WHAT THE EXERCISE ASKS - Look through the records below for the line with "else Returned (Err" and the line with "if ex_execution_finished x", then return those lines and all lines between, exactly.

TASK MATERIAL -
(** How long a handler may clean up after a revoke or a failed renewal:
    within the shutdown grace and the lease. *)
Definition cleanup_deadline (config : WorkerConfig) (now : MonoInstant) (x : Execution)
    (lease_deadline : MonoInstant) : MonoInstant :=
  Z.min (if ex_shutdown_requested x then ex_shutdown_deadline x
         else now + wc_shutdown_grace config) lease_deadline.

Definition settle_as_revoked (x : Execution) : Executor :=
  Selecting (x <| ex_requested_outcome := Some ExRevoked |>).

Definition on_revoked (config : WorkerConfig) (p : Poll) (lease_deadline : MonoInstant)
    (x : Execution) : Executor :=
  let x := x <| ex_child_cancelled := true |> <| ex_heartbeat_stopped := true |>
             <| ex_timeout_cleanup_pending := false |> in
  let deadline := cleanup_deadline config (po_grace p) x lease_deadline in
  if negb (ex_execution_finished x) && (po_check p <? deadline) then RevokedCleanup x deadline
  else settle_as_revoked x.

Definition on_failed (config : WorkerConfig) (p : Poll) (failure : HeartbeatFailure)
    (lease_deadline : MonoInstant) (x : Execution) : Executor :=
  let x := x <| ex_child_cancelled := true |> <| ex_heartbeat_stop := true |> in
  let deadline := cleanup_deadline config (po_grace p) x lease_deadline in
  if negb (ex_execution_finished x) && (po_check p <? deadline)
  then FailedCleanup x failure deadline
  else Returned (Err (failure_into_error failure)).

(** The body of the heartbeat branch. *)
Definition on_heartbeat (config : WorkerConfig) (p : Poll) (result : HeartbeatResult)
    (x : Execution) : Executor :=
  match result with
  | inl (HeartbeatRevoked lease_deadline) => on_revoked config p lease_deadline x
  | inr (LeaseLost lease_deadline as failure) => on_failed config p failure lease_deadline x
  | inr (Unconfirmed _ lease_deadline as failure) =>
      if ex_execution_finished x && (po_branch p <? lease_deadline)
      then Selecting (x <| ex_heartbeat_stopped := true |>)
      else on_failed config p failure lease_deadline x
  | inl HeartbeatStopped => Selecting (x <| ex_heartbeat_stopped := true |>)
  end.

Definition select_heartbeat (config : WorkerConfig) (p : Poll) (x : Execution)
    : list Event * Executor :=
  if ex_heartbeat_stopped x then select_handler p x
  else match heartbeat_poll (ex_heartbeat_stop x) (po_now p) (po_heartbeat p)
               (ex_heartbeat x) with
       | PollPanic => ([], Panicked)
       | PollPending h => select_handler p (x <| ex_heartbeat := h |>)
       | PollReady h result =>
           ([HeartbeatReturned (po_branch p) result],
            on_heartbeat config p result (x <| ex_heartbeat := h |>))
       end.

Definition on_forced (x : Execution) : Execution :=
  x <| ex_child_cancelled := true |> <| ex_heartbeat_stop := true |>
    <| ex_forced_shutdown_requested := true |>.

Definition begin_shutdown (config : WorkerConfig) (now : MonoInstant) (x : Execution)
    : Execution :=
  x <| ex_shutdown_deadline := now + wc_shutdown_grace config |>
    <| ex_shutdown_requested := true |>.

Definition on_cancelled (config : WorkerConfig) (now : MonoInstant) (x : Execution)
    : Execution :=
  begin_shutdown config now (x <| ex_child_cancelled := true |>).

Definition on_grace_elapsed (x : Execution) : Execution :=
  let x := x <| ex_heartbeat_stop := true |> <| ex_timeout_cleanup_pending := false |> in
  if is_none (ex_requested_outcome x)
  then x <| ex_requested_outcome := Some shutdown_grace_elapsed |> else x.

Definition on_timeout (config : WorkerConfig) (now : MonoInstant) (x : Execution)
    : Execution :=
  let x := x <| ex_child_cancelled := true |> in
  let x := if ex_shutdown_requested x then x else begin_shutdown config now x in
  x <| ex_timeout_cleanup_pending := true |>
    <| ex_requested_outcome := Some execution_timed_out |>.

(** The guards of the [select!]; with every branch disabled it panics. *)
Definition grace_guard (x : Execution) : bool :=
  (ex_shutdown_requested x && is_none (ex_requested_outcome x))
  || ex_timeout_cleanup_pending x.

Definition some_branch_enabled (x : Execution) : bool :=
  negb (ex_forced_shutdown_requested x) || negb (ex_shutdown_requested x) || grace_guard x
  || is_none (ex_requested_outcome x) || negb (ex_heartbeat_stopped x)
  || negb (ex_execution_finished x).

Definition select (config : WorkerConfig) (p : Poll) (x : Execution) : list Event * Executor :=
  if negb (some_branch_enabled x) then ([], Panicked)
  else if negb (ex_forced_shutdown_requested x) && po_forced_cancelled p
  then ([ForcedShutdown], Selecting (on_forced x))
  else if negb (ex_shutdown_requested x) && po_cancelled p
  then ([ShutdownRequested], Selecting (on_cancelled config (po_branch p) x))
  else if grace_guard x && po_shutdown_timer p
  then ([GraceElapsed], Selecting (on_grace_elapsed x))
  else if is_none (ex_requested_outcome x) && po_timeout_timer p
  then ([TimedOut], Selecting (on_timeout config (po_branch p) x))
  else select_heartbeat config p x.

(** A turn of the inner [select!] of a cleanup. *)
Definition revoked_cleanup (p : Poll) (x : Execution) (deadline : MonoInstant)
    : list Event * Executor :=
  if po_forced_cancelled p
  then ([ForcedShutdown], settle_as_revoked (x <| ex_forced_shutdown_requested := true |>))
  else if deadline_passed (po_now p) deadline then ([], settle_as_revoked x)
  else poll_handler p x (RevokedCleanup x deadline)
         (λ _, settle_as_revoked (x <| ex_handler_done := true |>
                                    <| ex_execution_finished := true |>)).

Definition failed_cleanup (p : Poll) (x : Execution) (failure : HeartbeatFailure)
    (deadline : MonoInstant) : list Event * Executor :=
  if po_forced_cancelled p then ([ForcedShutdown], Returned (Err (failure_into_error failure)))
  else if deadline_passed (po_now p) deadline then ([], Returned (Err (failure_into_error failure)))
  else poll_handler p x (FailedCleanup x failure deadline)
         (λ _, Returned (Err (failure_into_error failure))).

(** One turn. *)
Definition executor_step (config : WorkerConfig) (p : Poll) (s : Executor)
    : list Event * Executor :=
  match s with
  | Selecting x =>
      match loop_head x with Some s => ([], s) | None => select config p x end
  | RevokedCleanup x deadline => revoked_cleanup p x deadline
  | FailedCleanup x failure deadline => failed_cleanup p x failure deadline
  | Returned _ | Stopped _ | Panicked => ([], s)
  end.

Fixpoint executor_run (config : WorkerConfig) (polls : list Poll) (s : Executor)
    : list Event * Executor :=
  match polls with
  | [] => ([], s)
  | p :: rest =>
      let (events, s) := executor_step config p s in
      let (later, s) := executor_run config rest s in
      (events ++ later, s)
  end.

(** The entry of [execute_claim], up to its loop. [now] is the clock; the first
    shutdown deadline is reset before anything reads it. *)
Definition begin_execution (config : WorkerConfig) (claim : ActivityClaim)
    (now : MonoInstant) : Executor :=
  let lease_deadline := acl_lease_deadline claim in
  if lease_deadline <=? now then Returned (Err FencedWrite)
  else match (let? _ := duration_from_millis (ac_lease_duration_millis (acl_row claim)) in
              let? _ := claim_attempt_number claim in
              duration_from_millis (ac_timeout_millis (acl_row claim))) with
       | Err e => Returned (Err e)
       | Ok _ =>
           Selecting
             {| ex_heartbeat := HbWaiting lease_deadline;
                ex_handler_done := false;
                ex_child_cancelled := false;
                ex_heartbeat_stop := false;
                ex_shutdown_deadline := now + wc_shutdown_grace config;
                ex_shutdown_requested := false;
                ex_forced_shutdown_requested := false;
                ex_heartbeat_stopped := false;
                ex_execution_finished := false;
                ex_timeout_cleanup_pending := false;
                ex_requested_outcome := None |}
       end.

Definition execution (config : WorkerConfig) (claim : ActivityClaim) (now : MonoInstant)
    (polls : list Poll) : list Event * Executor :=
  executor_run config polls (begin_execution config claim now).

Section worker.
Context `{Codec}.

(** ** The database *)

(** A transaction of another actor. *)
Record OtherTx := MkOtherTx { ot_result : Type; ot_tx : Tx ot_result; ot_env : Env }.

Definition run_others (others : list OtherTx) (d : Db) : Db :=
  foldl (λ d o, (transaction (ot_env o) (ot_tx o) d).2) d others.

(** What the loop meets at one await point, in the world: the clock, the tick,
    and of a renewal in flight whether its transaction reached the server (with
    the instant sampled before it) and what came back: nothing yet, the answer
    of the transaction, or an error of the pool or the connection. Other actors
    commit before and after. *)
Inductive Answer := NoAnswer | OwnAnswer | LostAnswer (error : DurableError).

Record WorldSample := MkWorldSample {
  ws_now : MonoInstant;
  ws_tick : bool;
  ws_before : list OtherTx;
  ws_sent : option (Env * Instant);
  ws_answer : Answer;
  ws_after : list OtherTx;
}.

(** The transaction of a renewal in flight: it commits, if at all, by the time
    the renewal is answered or abandoned at the deadline. *)
Definition renew (claim : ActivityClaim) (h : Heartbeat) (w : WorldSample) (d : Db)
    : option (Result Renewed) * Db :=
  match h with
  | HbRenewing deadline =>
      match ws_answer w, ws_sent w with
      | OwnAnswer, Some (e, started) =>
          let (result, d') := transaction e (heartbeat_once claim started) d in
          (Some result, d')
      | LostAnswer error, Some (e, started) =>
          (Some (Err error), (transaction e (heartbeat_once claim started) d).2)
      | LostAnswer error, None => (Some (Err error), d)
      | NoAnswer, Some (e, started) =>
          if deadline_passed (ws_now w) deadline
          then (None, (transaction e (heartbeat_once claim started) d).2)
          else (None, d)
      | OwnAnswer, None | NoAnswer, None => (None, d)
      end
  | HbWaiting _ | HbDone _ => (None, d)
  end.

Definition world_sample (claim : ActivityClaim) (h : Heartbeat) (w : WorldSample) (d : Db)
    : Sample * Db :=
  let (renewal, d) := renew claim h w (run_others (ws_before w) d) in
  (MkSample (ws_now w) (ws_tick w) renewal, run_others (ws_after w) d).

(** The samples of one poll of the heartbeat loop, up to its end. *)
Fixpoint world_samples (claim : ActivityClaim) (stop : bool) (h : Heartbeat)
    (ws : list WorldSample) (d : Db) : list Sample * Db :=
  match ws with
  | [] => ([], d)
  | w :: rest =>
      let (s, d) := world_sample claim h w d in
      match heartbeat_step stop h s with
      | Some HbPending =>
          let (samples, d) := world_samples claim stop h rest d in (s :: samples, d)
      | Some (HbAgain h) =>
          let (samples, d) := world_samples claim stop h rest d in (s :: samples, d)
      | Some (HbEnded _ _) | None => ([s], d)
      end
  end.

(** One turn in the world; its poll has no samples of the heartbeat of its own.
    The heartbeat is polled only when no earlier branch fires. *)
Record Turn := MkTurn { tn_others : list OtherTx; tn_poll : Poll; tn_heartbeat : list WorldSample }.

Definition heartbeat_polled (p : Poll) (s : Executor) : option Execution :=
  match s with
  | Selecting x =>
      if is_none (loop_head x) && some_branch_enabled x
         && negb (negb (ex_forced_shutdown_requested x) && po_forced_cancelled p)
         && negb (negb (ex_shutdown_requested x) && po_cancelled p)
         && negb (grace_guard x && po_shutdown_timer p)
         && negb (is_none (ex_requested_outcome x) && po_timeout_timer p)
         && negb (ex_heartbeat_stopped x)
      then Some x else None
  | _ => None
  end.

Definition world_turn (claim : ActivityClaim) (t : Turn) (s : Executor) (d : Db) : Poll * Db :=
  let d := run_others (tn_others t) d in
  match heartbeat_polled (tn_poll t) s with
  | Some x =>
      let (samples, d) := world_samples claim (ex_heartbeat_stop x) (ex_heartbeat x)
                            (tn_heartbeat t) d in
      ((tn_poll t) <| po_heartbeat := samples |>, d)
  | None => ((tn_poll t) <| po_heartbeat := [] |>, d)
  end.

Fixpoint world_run (config : WorkerConfig) (claim : ActivityClaim) (turns : list Turn)
    (s : Executor) (d : Db) : list Poll * Db :=
  match turns with
  | [] => ([], d)
  | t :: rest =>
      let (p, d) := world_turn claim t s d in
      let (polls, d) := world_run config claim rest (executor_step config p s).2 d in
      (p :: polls, d)
  end.

(** The polls of an execution in the world, and the tables when it ends. *)
Definition world_polls (config : WorkerConfig) (claim : ActivityClaim) (now : MonoInstant)
    (turns : list Turn) (d : Db) : list Poll * Db :=
  world_run config claim turns (begin_execution config claim now) d.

THE COMPLETED TASK -
  else Returned (Err (failure_into_error failure)).

(** The body of the heartbeat branch. *)
Definition on_heartbeat (config : WorkerConfig) (p : Poll) (result : HeartbeatResult)
    (x : Execution) : Executor :=
  match result with
  | inl (HeartbeatRevoked lease_deadline) => on_revoked config p lease_deadline x
  | inr (LeaseLost lease_deadline as failure) => on_failed config p failure lease_deadline x
  | inr (Unconfirmed _ lease_deadline as failure) =>
      if ex_execution_finished x && (po_branch p <? lease_deadline)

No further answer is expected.